### GIVEN ENTRIES
=== Begin Enclosure ===

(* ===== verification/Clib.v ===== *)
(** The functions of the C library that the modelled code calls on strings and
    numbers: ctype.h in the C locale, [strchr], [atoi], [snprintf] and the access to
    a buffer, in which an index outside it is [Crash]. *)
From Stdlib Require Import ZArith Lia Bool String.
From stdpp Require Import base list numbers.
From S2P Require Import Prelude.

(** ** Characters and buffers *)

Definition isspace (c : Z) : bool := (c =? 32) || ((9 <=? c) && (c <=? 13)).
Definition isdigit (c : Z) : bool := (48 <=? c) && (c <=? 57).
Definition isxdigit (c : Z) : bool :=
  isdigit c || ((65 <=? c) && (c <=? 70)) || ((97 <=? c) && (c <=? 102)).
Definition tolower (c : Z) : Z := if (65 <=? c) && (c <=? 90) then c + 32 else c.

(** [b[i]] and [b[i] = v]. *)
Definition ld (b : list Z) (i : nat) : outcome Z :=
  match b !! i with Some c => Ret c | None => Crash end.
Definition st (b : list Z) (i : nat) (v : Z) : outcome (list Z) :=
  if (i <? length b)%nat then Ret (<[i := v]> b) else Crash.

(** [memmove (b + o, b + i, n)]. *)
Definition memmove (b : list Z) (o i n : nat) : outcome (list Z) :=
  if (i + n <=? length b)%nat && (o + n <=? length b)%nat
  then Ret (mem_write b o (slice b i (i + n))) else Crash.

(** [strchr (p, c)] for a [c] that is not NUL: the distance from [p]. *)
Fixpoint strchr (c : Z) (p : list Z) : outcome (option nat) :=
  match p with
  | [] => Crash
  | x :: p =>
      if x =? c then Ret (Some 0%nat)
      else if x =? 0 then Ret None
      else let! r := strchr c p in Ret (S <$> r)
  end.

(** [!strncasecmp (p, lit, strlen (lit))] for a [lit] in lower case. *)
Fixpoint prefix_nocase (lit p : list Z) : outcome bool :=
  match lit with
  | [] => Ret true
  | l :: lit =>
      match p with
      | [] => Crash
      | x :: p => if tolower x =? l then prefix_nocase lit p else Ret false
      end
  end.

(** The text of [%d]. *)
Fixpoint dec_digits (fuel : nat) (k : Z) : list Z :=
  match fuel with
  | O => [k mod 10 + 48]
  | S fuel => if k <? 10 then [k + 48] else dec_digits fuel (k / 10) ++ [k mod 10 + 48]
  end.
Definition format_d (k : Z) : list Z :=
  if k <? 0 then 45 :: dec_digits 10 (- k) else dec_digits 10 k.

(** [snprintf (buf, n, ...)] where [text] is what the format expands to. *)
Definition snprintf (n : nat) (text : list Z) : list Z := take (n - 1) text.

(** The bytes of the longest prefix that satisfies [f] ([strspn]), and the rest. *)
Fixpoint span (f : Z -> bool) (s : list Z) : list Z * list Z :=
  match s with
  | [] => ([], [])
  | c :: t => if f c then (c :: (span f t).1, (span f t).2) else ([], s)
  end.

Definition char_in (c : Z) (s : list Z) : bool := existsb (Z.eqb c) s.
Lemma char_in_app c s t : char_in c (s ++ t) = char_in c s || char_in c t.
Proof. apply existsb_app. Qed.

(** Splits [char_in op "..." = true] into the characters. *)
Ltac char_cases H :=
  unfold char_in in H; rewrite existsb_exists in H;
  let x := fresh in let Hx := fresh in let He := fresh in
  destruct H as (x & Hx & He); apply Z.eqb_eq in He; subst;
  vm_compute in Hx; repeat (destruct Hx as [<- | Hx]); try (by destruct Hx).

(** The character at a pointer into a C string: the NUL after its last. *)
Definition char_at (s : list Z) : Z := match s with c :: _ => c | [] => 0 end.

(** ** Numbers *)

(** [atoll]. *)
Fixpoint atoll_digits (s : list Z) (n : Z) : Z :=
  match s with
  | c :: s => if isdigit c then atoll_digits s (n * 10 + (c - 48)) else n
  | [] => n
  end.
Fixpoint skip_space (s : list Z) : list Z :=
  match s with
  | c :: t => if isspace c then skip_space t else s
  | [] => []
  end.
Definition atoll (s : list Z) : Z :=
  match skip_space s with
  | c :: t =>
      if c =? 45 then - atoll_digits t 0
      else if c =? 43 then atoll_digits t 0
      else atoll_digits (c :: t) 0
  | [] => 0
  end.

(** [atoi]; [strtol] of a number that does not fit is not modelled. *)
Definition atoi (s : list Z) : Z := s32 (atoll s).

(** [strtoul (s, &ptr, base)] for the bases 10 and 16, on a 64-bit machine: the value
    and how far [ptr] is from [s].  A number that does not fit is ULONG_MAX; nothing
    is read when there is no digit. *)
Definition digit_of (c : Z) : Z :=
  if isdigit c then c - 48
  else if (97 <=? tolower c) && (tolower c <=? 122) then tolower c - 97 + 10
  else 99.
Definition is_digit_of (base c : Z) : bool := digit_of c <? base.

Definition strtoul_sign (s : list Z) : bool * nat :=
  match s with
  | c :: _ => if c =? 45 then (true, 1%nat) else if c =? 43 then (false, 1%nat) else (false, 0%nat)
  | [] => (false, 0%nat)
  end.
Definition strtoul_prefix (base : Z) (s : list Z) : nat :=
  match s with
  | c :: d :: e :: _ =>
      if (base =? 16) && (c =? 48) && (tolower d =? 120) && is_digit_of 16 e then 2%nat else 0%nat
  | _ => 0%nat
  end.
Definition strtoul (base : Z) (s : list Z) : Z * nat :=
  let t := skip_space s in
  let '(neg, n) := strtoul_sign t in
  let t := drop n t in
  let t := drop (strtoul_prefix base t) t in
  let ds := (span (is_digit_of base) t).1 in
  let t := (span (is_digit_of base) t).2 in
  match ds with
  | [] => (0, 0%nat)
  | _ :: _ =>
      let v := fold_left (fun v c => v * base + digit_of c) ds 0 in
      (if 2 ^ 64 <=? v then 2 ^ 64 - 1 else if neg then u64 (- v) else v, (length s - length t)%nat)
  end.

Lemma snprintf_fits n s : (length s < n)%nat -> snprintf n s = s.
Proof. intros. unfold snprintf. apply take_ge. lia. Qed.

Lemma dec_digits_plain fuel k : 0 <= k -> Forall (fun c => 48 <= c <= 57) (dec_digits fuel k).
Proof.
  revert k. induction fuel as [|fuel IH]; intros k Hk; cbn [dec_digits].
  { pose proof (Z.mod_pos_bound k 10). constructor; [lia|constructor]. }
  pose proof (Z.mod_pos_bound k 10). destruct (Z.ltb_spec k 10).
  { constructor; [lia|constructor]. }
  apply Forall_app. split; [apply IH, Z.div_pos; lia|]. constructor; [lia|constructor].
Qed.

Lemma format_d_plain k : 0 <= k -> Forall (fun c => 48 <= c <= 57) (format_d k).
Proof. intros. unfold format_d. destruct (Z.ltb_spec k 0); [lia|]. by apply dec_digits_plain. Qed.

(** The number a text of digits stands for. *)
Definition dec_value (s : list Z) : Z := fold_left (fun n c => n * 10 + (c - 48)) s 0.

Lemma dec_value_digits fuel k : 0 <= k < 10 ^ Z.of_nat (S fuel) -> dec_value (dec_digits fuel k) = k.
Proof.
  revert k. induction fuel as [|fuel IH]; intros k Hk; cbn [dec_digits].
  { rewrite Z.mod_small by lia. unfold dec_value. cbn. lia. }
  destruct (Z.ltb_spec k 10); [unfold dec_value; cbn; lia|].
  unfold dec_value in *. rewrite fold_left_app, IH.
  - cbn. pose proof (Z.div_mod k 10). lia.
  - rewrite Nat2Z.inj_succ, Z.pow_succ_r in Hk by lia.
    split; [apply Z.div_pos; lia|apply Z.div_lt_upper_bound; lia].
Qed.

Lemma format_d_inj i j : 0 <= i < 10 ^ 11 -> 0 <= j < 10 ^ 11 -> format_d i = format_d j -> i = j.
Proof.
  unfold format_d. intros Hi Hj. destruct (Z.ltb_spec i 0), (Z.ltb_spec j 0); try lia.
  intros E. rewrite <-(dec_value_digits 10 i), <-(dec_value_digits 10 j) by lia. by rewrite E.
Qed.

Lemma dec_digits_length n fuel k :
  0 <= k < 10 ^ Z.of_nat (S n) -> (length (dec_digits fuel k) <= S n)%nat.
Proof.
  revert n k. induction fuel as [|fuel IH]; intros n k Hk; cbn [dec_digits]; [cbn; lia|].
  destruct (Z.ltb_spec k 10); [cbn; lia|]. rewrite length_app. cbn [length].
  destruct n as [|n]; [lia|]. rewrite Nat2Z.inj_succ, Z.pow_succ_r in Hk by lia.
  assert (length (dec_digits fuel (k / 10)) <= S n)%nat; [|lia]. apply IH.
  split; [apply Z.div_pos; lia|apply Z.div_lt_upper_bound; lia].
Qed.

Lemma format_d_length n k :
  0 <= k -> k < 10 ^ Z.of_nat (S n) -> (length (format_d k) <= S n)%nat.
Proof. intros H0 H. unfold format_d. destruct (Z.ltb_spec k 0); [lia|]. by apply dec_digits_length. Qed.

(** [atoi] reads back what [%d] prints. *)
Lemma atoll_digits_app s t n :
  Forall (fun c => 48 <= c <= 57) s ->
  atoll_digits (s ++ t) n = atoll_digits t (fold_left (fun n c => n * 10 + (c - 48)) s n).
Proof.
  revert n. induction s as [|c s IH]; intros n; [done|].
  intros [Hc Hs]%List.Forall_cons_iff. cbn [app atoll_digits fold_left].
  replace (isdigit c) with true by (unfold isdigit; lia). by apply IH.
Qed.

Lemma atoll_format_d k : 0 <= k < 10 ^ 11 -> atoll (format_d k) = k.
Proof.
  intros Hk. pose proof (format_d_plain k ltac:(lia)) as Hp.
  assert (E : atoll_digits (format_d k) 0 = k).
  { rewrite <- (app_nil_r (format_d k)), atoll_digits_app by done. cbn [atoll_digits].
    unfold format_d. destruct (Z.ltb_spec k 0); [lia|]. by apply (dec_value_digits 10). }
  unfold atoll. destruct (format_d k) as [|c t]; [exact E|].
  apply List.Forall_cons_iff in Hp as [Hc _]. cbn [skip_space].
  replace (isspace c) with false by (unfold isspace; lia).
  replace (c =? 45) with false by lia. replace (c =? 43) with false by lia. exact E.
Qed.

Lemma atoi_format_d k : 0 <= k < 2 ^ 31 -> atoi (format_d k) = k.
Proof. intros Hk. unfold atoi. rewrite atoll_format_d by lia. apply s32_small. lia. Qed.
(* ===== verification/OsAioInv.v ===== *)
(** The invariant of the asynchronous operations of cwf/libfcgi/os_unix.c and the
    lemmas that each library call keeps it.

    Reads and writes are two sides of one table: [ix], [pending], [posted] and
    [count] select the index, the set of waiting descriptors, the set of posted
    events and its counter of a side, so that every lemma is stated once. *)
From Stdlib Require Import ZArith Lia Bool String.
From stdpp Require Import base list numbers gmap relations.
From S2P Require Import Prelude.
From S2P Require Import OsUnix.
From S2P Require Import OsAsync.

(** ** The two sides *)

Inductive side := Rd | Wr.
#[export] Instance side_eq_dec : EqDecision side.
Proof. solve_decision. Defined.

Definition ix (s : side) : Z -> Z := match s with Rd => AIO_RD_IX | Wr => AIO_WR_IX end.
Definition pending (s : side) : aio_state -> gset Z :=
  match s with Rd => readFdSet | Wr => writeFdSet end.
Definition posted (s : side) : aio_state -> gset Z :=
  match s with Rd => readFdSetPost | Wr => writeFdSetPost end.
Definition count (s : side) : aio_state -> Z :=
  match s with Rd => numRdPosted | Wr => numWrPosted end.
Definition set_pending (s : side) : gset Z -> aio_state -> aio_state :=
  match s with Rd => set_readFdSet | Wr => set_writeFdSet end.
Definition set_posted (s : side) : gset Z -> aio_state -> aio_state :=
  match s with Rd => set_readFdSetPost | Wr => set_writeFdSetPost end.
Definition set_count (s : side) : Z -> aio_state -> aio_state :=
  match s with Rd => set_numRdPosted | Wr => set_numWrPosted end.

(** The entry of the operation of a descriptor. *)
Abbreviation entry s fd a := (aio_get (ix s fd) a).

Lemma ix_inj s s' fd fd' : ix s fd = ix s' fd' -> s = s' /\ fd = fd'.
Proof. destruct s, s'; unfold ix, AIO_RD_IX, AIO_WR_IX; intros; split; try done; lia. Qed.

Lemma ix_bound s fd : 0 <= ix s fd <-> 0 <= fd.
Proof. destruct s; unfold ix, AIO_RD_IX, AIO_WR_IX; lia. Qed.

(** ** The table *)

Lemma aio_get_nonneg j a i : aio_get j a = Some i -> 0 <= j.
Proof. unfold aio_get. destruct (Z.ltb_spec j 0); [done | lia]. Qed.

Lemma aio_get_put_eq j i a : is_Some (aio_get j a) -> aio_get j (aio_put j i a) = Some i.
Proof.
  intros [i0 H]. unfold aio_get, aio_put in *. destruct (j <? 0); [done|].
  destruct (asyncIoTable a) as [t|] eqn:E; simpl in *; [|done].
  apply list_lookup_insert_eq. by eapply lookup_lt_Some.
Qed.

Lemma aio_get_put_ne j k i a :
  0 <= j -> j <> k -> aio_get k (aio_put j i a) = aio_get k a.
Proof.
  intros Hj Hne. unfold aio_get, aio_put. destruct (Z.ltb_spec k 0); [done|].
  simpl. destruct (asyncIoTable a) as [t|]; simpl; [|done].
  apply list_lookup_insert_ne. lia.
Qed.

=== End Enclosure ===

### YOUR GOAL
Copy exactly the lines running from the one that contains "intros Hj Hne." to the end of the material, both ends included.

### RESPONSE TO THIS TASK
  intros Hj Hne. unfold aio_get, aio_put. destruct (Z.ltb_spec k 0); [done|].
  simpl. destruct (asyncIoTable a) as [t|]; simpl; [|done].
  apply list_lookup_insert_ne. lia.
Qed.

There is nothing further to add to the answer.